▶ _ABOUT THIS EXERCISE_
Everything from the first line of the entries through the line containing "as (rc & errno" is to be retyped exactly, and nothing beyond it.

▶ _EXERCISE DATA_
Lemma report_exact_witness :
  kMaxProcessBytes <= kMaxProcessBytes /\
  map pv_pid (seen sample_query.2) = [12; 30; 31] /\
  exists vs rest t0 t1 t2,
    sample_query.2 = t0 ++ t1 ++ Ev (PLog (ParseComplete 10 (tally vs rest)) : pcall) tt :: t2 /\
    listed (buffer (length sample_list) sample_list) vs rest /\
    shown_of 10 vs (seen t1).
Proof.
  assert (kMaxProcessBytes <= kMaxProcessBytes) as Hc by lia. split; [exact Hc|]. split; [vm_compute; reflexivity|].
  destruct (report_exact 10 kMaxProcessBytes _ _ Hc
    (run_exec (sample_console 0x11600123) (query_list 10 kMaxProcessBytes) 1%nat))
    as (rc & errno & count & data & t' & Ht & H).
  assert (Some (0, 0, Z.of_nat (length sample_list), sample_list) = Some (rc, errno, count, data)) as E
    by exact (f_equal answered Ht).
  injection E as <- <- <- <-.
  rewrite Z.eqb_refl in H. replace (Z.of_nat (length sample_list) <=? kMaxProcessBytes) with true in H by reflexivity.
  cbn [andb] in H. rewrite Nat2Z.id in H. destruct H as (vs & rest & t1 & Hl & -> & Hs).
  eexists vs, rest, [_; _; _], t1, _. split; [|split; [exact Hl|exact Hs]].
  unfold sample_query. rewrite Ht. by rewrite <- !app_assoc.
Defined.
Lemma scan_modules_window pid handles m a v (Q : ModuleScan -> Auth -> Prop) :
  (forall m', Q m' (AWindow a v (ms_base m'))) ->
  wp auth_step (scan_modules pid handles m) (AWindow a v (ms_base m)) Q.
Proof.
  intros HQ. revert m. induction handles as [|x rest IH]; intros m; cbn [scan_modules]; [apply HQ|].
  cbn [wp bindp kc call auth_step]. intros info. unfold found_module.
  destruct (di_rc info =? 0); cbn [negb andb].
  - destruct (teq _ _ && negb (di_vaddr info =? 0)); [apply HQ|].
    apply (IH {| ms_base := ms_base m; ms_last_info_rc := 0;
                 ms_info_successes := ms_info_successes m + 1 |}).
  - apply (IH {| ms_base := ms_base m; ms_last_info_rc := di_rc info;
                 ms_info_successes := ms_info_successes m |}).
Qed.

Lemma query_modules_window pid a v (Q : Z * Z * Z * Z * ModuleScan -> Auth -> Prop) :
  (forall s f r n m, Q (s, f, r, n, m) (AWindow a v (ms_base m))) ->
  wp auth_step (query_modules pid) (AWindow a v 0) Q.
Proof.
  intros HQ. unfold query_modules. cbn [wp bindp kc call auth_step]. intros [size_rc requested].
  destruct (_ && (requested <? 1024)); [|apply (HQ _ _ _ _ {| ms_base := 0; ms_last_info_rc := -1; ms_info_successes := 0 |})].
  cbn [wp bindp kc call auth_step]. intros allocated.
  destruct (negb allocated); [apply (HQ _ _ _ _ {| ms_base := 0; ms_last_info_rc := -1; ms_info_successes := 0 |})|].
  cbn [wp bindp kc call auth_step]. intros [[fill_rc returned] handles].
  destruct (_ && _); [|apply (HQ _ _ _ _ {| ms_base := 0; ms_last_info_rc := -1; ms_info_successes := 0 |})].
  apply wp_bind, (scan_modules_window _ _ {| ms_base := 0; ms_last_info_rc := -1; ms_info_successes := 0 |}).
  intros m'. apply HQ.
Qed.

(** The result and the discipline agree. *)
Definition module_outcome (r : VideoOutModuleResult) (m : Auth) : Prop :=
  match m with
  | AStart | AKept => vm_auth_changed r = false /\ vm_base r = 0
  | AClosed ok found => vm_auth_changed r = true /\ vm_auth_restored r = ok /\
                        vm_base r = if ok then found else 0
  | ASaved _ _ | AWindow _ _ _ => False
  end.

(** C19: the module query lends itself the debugger's authority for the query alone: on
    every path, also when the list or the modules cannot be read, it writes exactly the
    saved value back before it returns, and a module base is reported only when that
    succeeded - and it is the base of a module of that name. *)
Theorem module_auth_window pid t r :
  exec (find_videoout_module pid) t r ->
  exists m, monitor auth_step AStart t = Some m /\ module_outcome r m.
Proof.
  revert t r. apply wp_sound. unfold find_videoout_module. destruct (pid <=? 0); [done|].
  cbn [wp bindp kc call auth_step]. intros self ucred.
  destruct (ucred =? 0); [done|]. cbn [wp bindp kc call auth_step]. intros [rc d].
  destruct (rc =? 0); cbn [negb]; [|done]. cbn [wp bindp kc call auth_step]. intros rc2.
  rewrite bool_decide_true by done. destruct (rc2 =? 0); cbn [negb]; [|done].
  apply wp_bind, query_modules_window. intros s f rq n m.
  cbn [wp bindp kc call auth_step]. intros rc3. rewrite bool_decide_true by done. done.
Qed.

Definition sample_auth (s : unit) (c : kcall) : kret c * unit :=
  (match c return kret c with
   | KCopyout _ _ => (0, le_encode 8 0x3800000000000010)
   | DlCount _ => (12, 2)
   | DlList _ _ => (0, 2, [31; 32])
   | DlInfo _ handle => {| di_rc := 0;
       di_bytes := buffer kVaddrOffset
                     (if handle =? 32 then codes "libSceVideoOut.sprx" else codes "libkernel.sprx") ++
                   le_encode 8 (0x900000 + handle) |}
   | MdbgCopy _ _ _ => (14, [])
   | SysctlProcSize => (0, 0)
   | SysctlSdk | ClockGettime => (0, 0, 0)
   | SysctlProc _ => (0, 0, [])
   | Calloc _ => true
   | ProcUcred _ => 0xFFFF900000001000
   | FwVersion => 0x09600000
   | KCopyin _ _ | Usleep _ => 0
   | Getpid => 40
   end, s).

Definition sample_modules := run sample_auth (find_videoout_module 77) tt.

Lemma module_auth_window_witness :
  vm_base sample_modules.1.1 = 0x900020 /\
  exists m, monitor auth_step AStart sample_modules.2 = Some m /\ module_outcome sample_modules.1.1 m.
Proof.
  split; [vm_compute; reflexivity|].
  exact (module_auth_window 77 _ _ (run_exec sample_auth _ tt)).
Defined.

(** ** Reading memory *)

(** What the console's platform reads is what the process has: the bytes of a
    successful [read_memory] are those of a successful MDBG read, or - only after MDBG
    failed and only on firmware 9.60 - the bytes that the page tables of the process map at
    these addresses. *)
Theorem ps5_read_memory_sound mem kdata pid address size p t out p' :
  in_u 64 address -> truthful_trace mem t ->
  exec (ps5_read_memory kdata pid address size p) t (Some out, p') ->
  length out = size /\
  exists rc d, Ev (MdbgCopy pid address size) (rc, d) ∈ t /\
    (rc = 0 /\ out = buffer size d \/
     rc <> 0 /\ exists sdk t1 t2 pml4 physical,
       t = t1 ++ t2 /\ exec firmware_sdk_version t1 sdk /\ is_960 sdk = true /\
       page_root mem kdata (u32 pid) = Some (pml4, physical) /\
       forall i b, out !! i = Some b ->
         process_byte mem (choose_dmap (g_dmap_base p) pml4 physical) pml4
           (u64 (address + Z.of_nat i)) = Some b).
Proof.
  intros Haddr Ht He. split; [by apply ps5_read_fills in He; apply He|].
  unfold ps5_read_memory in He. destruct (size =? 0)%nat eqn:E0; [by destruct He|].
  apply Nat.eqb_neq in E0.
  apply exec_bind in He as (t1 & t2 & sdk & -> & Hsdk & He).
  destruct He as ([rc d] & t3 & -> & He). cbn [bindp] in He.
  exists rc, d. split; [apply elem_of_app; right; left|].
  apply exec_bind in He as (t4 & t5 & [r g] & -> & Hr & He).
  assert (r = Some out) as ->.
  { destruct r as [o|]; [|by destruct He]. destruct (read_flags p address size o) as [[x y] z].
    destruct He as [_ [= -> _]]. done. }
  destruct (rc =? 0) eqn:Erc; [left; apply Z.eqb_eq in Erc; destruct Hr as [_ [= -> _]]; done|].
  right. apply Z.eqb_neq in Erc. split; [done|].
  destruct (is_960 sdk) eqn:E9; [|by destruct Hr].
  apply exec_bind in Hr as (t6 & t7 & [r' g'] & -> & Hp & Hr).
  destruct Hr as [-> [= Hr ->]]. destruct r' as [[[] out']|]; try done. injection Hr as ->.
  apply (proc_read_bytes mem) in Hp as (_ & v & ph & Hroot & -> & Hb); [|done|lia|].
  - exists sdk, t1, (Ev (MdbgCopy pid address size) (rc, d) :: (t6 ++ []) ++ t5), v, ph. by split_and!.
  - unfold truthful_trace in *. rewrite !Forall_app, Forall_cons, !Forall_app in Ht. tauto.
Qed.

(** The console of [ProcRw.sample_mem] where MDBG refuses: the fallback reads. *)
Definition sample_fallback (s : unit) (c : kcall) : kret c * unit :=
  match c with
  | MdbgCopy p a n => ((14, []) : kret (MdbgCopy p a n), s)
  | c => sample_kernel s c
  end.

Definition sample_fallback_read :=
  run sample_fallback (ps5_read_memory sample_kdata 7 0x400FFE 4 Ps5Platform_init) tt.

Lemma sample_fallback_result :
  sample_fallback_read.1.1 =
    (Some [1; 2; 3; 4], set_read 0 sample_dmap false false true true Ps5Platform_init).
Proof. vm_compute. reflexivity. Qed.

Lemma ps5_read_memory_sound_witness :
  length [1; 2; 3; 4] = 4%nat /\
  exists rc d, Ev (MdbgCopy 7 0x400FFE 4) (rc, d) ∈ sample_fallback_read.2 /\
    (rc = 0 /\ [1; 2; 3; 4] = buffer 4 d \/
     rc <> 0 /\ exists sdk t1 t2 pml4 physical,
       sample_fallback_read.2 = t1 ++ t2 /\ exec firmware_sdk_version t1 sdk /\
       is_960 sdk = true /\ page_root sample_mem sample_kdata (u32 7) = Some (pml4, physical) /\
       forall i b, [1; 2; 3; 4] !! i = Some b ->
         process_byte sample_mem (choose_dmap (g_dmap_base Ps5Platform_init) pml4 physical) pml4
           (u64 (0x400FFE + Z.of_nat i)) = Some b).
Proof.
  apply (ps5_read_memory_sound sample_mem sample_kdata 7 0x400FFE 4 Ps5Platform_init
    sample_fallback_read.2 _ (set_read 0 sample_dmap false false true true Ps5Platform_init)).
  - split; [discriminate|reflexivity].
  - apply truthful_check. vm_compute. reflexivity.
  - rewrite <- sample_fallback_result. apply run_exec.
Defined.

▶ _OUTPUT BELOW_
Lemma report_exact_witness :
  kMaxProcessBytes <= kMaxProcessBytes /\
  map pv_pid (seen sample_query.2) = [12; 30; 31] /\
  exists vs rest t0 t1 t2,
    sample_query.2 = t0 ++ t1 ++ Ev (PLog (ParseComplete 10 (tally vs rest)) : pcall) tt :: t2 /\
    listed (buffer (length sample_list) sample_list) vs rest /\
    shown_of 10 vs (seen t1).
Proof.
  assert (kMaxProcessBytes <= kMaxProcessBytes) as Hc by lia. split; [exact Hc|]. split; [vm_compute; reflexivity|].
  destruct (report_exact 10 kMaxProcessBytes _ _ Hc
    (run_exec (sample_console 0x11600123) (query_list 10 kMaxProcessBytes) 1%nat))
    as (rc & errno & count & data & t' & Ht & H).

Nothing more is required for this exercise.